→ **How to complete this task**:
The following data has a line with "of [pat] is" and a line with "(** Template-literal rendering". Write out exactly those lines and all the lines between them.

→ **Data listing**:
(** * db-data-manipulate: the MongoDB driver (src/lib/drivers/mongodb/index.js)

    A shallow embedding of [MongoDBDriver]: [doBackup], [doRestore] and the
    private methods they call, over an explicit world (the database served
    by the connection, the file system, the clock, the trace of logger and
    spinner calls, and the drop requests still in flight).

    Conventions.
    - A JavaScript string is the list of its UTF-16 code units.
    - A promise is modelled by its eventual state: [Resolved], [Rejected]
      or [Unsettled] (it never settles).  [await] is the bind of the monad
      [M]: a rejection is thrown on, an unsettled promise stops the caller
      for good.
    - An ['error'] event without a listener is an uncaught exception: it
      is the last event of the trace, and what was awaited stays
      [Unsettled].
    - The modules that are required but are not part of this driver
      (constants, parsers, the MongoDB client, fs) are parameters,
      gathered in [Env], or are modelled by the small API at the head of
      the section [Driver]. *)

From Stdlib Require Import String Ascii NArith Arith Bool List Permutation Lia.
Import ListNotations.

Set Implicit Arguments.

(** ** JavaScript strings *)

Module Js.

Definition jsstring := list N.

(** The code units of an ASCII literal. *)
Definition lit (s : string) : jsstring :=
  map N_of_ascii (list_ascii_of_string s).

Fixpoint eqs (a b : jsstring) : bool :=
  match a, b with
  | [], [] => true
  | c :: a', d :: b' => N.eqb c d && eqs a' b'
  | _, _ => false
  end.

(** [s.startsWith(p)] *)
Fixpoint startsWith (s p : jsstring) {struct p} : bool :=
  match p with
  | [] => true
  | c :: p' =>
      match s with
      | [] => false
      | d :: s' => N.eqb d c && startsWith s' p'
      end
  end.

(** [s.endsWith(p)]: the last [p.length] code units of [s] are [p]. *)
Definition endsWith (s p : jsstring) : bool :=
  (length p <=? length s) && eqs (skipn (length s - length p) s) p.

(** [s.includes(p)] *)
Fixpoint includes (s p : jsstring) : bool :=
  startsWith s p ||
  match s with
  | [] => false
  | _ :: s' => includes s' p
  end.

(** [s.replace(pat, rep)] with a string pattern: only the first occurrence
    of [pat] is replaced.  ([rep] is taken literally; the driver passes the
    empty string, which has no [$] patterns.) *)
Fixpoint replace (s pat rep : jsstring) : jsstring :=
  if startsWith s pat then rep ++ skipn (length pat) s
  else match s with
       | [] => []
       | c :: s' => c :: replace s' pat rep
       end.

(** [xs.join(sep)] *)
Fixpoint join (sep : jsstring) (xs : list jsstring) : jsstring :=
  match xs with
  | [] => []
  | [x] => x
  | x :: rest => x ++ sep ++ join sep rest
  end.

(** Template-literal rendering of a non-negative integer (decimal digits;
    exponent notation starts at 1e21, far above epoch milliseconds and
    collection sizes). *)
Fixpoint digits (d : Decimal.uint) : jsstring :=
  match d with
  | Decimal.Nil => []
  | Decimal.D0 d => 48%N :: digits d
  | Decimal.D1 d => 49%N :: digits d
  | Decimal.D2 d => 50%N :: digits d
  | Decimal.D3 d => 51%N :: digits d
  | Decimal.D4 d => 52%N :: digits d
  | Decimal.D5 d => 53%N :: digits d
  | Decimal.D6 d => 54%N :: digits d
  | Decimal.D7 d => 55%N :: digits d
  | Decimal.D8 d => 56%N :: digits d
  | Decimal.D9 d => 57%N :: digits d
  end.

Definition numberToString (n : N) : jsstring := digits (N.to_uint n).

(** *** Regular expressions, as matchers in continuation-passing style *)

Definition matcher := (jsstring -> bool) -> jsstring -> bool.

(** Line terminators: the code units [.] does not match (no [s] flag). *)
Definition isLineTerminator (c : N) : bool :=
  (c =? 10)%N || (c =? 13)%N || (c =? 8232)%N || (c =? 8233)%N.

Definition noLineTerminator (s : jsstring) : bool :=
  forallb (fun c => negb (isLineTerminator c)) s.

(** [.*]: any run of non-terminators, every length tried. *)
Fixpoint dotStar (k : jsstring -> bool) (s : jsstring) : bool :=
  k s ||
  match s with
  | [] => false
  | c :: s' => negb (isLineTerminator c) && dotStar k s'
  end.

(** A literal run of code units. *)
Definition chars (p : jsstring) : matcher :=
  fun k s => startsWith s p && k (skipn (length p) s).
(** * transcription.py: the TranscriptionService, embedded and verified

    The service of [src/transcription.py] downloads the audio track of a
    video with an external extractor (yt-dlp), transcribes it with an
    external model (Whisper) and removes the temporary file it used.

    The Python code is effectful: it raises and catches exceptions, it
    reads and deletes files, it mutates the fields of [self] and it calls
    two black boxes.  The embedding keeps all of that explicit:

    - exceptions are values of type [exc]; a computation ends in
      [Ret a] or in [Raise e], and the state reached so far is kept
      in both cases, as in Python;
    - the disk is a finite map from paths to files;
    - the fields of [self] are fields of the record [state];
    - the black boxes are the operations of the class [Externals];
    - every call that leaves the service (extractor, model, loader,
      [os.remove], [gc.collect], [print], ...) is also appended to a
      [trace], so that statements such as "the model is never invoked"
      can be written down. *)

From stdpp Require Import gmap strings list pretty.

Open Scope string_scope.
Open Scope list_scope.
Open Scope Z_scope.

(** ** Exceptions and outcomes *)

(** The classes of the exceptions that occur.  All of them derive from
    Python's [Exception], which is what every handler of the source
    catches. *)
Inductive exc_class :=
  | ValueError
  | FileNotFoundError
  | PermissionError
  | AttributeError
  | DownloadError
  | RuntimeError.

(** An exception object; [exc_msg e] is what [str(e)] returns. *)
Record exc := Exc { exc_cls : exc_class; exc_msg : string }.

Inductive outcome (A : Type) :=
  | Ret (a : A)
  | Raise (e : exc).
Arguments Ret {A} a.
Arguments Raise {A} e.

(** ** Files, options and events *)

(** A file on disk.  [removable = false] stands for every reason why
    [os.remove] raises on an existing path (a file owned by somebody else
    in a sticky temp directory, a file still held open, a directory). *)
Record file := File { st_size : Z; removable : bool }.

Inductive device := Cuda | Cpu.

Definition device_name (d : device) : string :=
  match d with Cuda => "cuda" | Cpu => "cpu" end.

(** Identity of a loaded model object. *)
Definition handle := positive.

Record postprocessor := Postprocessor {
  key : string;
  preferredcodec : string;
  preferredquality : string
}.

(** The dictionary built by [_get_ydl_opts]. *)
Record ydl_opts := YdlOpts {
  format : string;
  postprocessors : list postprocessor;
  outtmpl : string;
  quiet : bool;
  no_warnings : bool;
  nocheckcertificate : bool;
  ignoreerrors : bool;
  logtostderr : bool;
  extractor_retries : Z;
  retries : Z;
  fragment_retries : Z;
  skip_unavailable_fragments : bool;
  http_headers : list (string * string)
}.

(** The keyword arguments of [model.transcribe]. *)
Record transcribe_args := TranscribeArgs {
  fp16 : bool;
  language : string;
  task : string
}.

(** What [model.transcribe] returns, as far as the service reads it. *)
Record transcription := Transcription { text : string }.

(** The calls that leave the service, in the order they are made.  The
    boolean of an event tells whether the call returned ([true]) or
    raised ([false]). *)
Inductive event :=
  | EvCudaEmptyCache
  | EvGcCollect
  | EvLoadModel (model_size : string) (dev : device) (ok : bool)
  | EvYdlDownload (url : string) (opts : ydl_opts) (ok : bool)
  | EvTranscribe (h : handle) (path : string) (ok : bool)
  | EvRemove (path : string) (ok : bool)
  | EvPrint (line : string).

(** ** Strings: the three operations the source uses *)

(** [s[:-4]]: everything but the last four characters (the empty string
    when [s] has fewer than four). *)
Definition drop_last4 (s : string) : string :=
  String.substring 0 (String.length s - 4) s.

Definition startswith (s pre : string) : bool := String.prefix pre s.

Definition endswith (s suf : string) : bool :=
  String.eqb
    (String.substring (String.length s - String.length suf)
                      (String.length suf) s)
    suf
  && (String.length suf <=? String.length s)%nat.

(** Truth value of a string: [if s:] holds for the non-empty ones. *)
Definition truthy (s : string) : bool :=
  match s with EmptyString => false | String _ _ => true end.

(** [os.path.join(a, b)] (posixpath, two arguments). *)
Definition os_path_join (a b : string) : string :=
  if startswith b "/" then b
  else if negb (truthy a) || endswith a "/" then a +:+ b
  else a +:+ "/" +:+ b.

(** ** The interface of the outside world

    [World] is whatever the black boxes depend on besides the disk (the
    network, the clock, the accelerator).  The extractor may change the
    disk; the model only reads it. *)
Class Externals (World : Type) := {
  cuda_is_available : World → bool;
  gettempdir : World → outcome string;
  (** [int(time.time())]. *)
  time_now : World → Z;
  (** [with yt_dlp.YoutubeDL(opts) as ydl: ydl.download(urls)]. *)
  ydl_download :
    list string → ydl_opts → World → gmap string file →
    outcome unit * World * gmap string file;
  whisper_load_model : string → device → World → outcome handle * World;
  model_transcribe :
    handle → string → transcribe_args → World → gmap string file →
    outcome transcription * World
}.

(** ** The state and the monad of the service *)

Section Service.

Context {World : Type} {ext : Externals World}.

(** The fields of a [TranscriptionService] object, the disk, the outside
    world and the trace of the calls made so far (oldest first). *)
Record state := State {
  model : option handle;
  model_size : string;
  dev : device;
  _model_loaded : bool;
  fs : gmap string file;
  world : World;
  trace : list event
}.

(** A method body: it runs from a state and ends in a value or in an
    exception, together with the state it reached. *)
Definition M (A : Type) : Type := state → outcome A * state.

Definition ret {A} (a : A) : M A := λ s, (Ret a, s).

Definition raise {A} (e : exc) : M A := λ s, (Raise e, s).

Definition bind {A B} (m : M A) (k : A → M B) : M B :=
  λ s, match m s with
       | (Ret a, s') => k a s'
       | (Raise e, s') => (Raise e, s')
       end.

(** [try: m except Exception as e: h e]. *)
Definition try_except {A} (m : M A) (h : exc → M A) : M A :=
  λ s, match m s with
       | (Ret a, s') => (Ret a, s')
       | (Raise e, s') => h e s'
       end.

→ **Solution to this exercise**:
    of [pat] is replaced.  ([rep] is taken literally; the driver passes the
    empty string, which has no [$] patterns.) *)
Fixpoint replace (s pat rep : jsstring) : jsstring :=
  if startsWith s pat then rep ++ skipn (length pat) s
  else match s with
       | [] => []
       | c :: s' => c :: replace s' pat rep
       end.

(** [xs.join(sep)] *)
Fixpoint join (sep : jsstring) (xs : list jsstring) : jsstring :=
  match xs with
  | [] => []
  | [x] => x
  | x :: rest => x ++ sep ++ join sep rest
  end.

(** Template-literal rendering of a non-negative integer (decimal digits;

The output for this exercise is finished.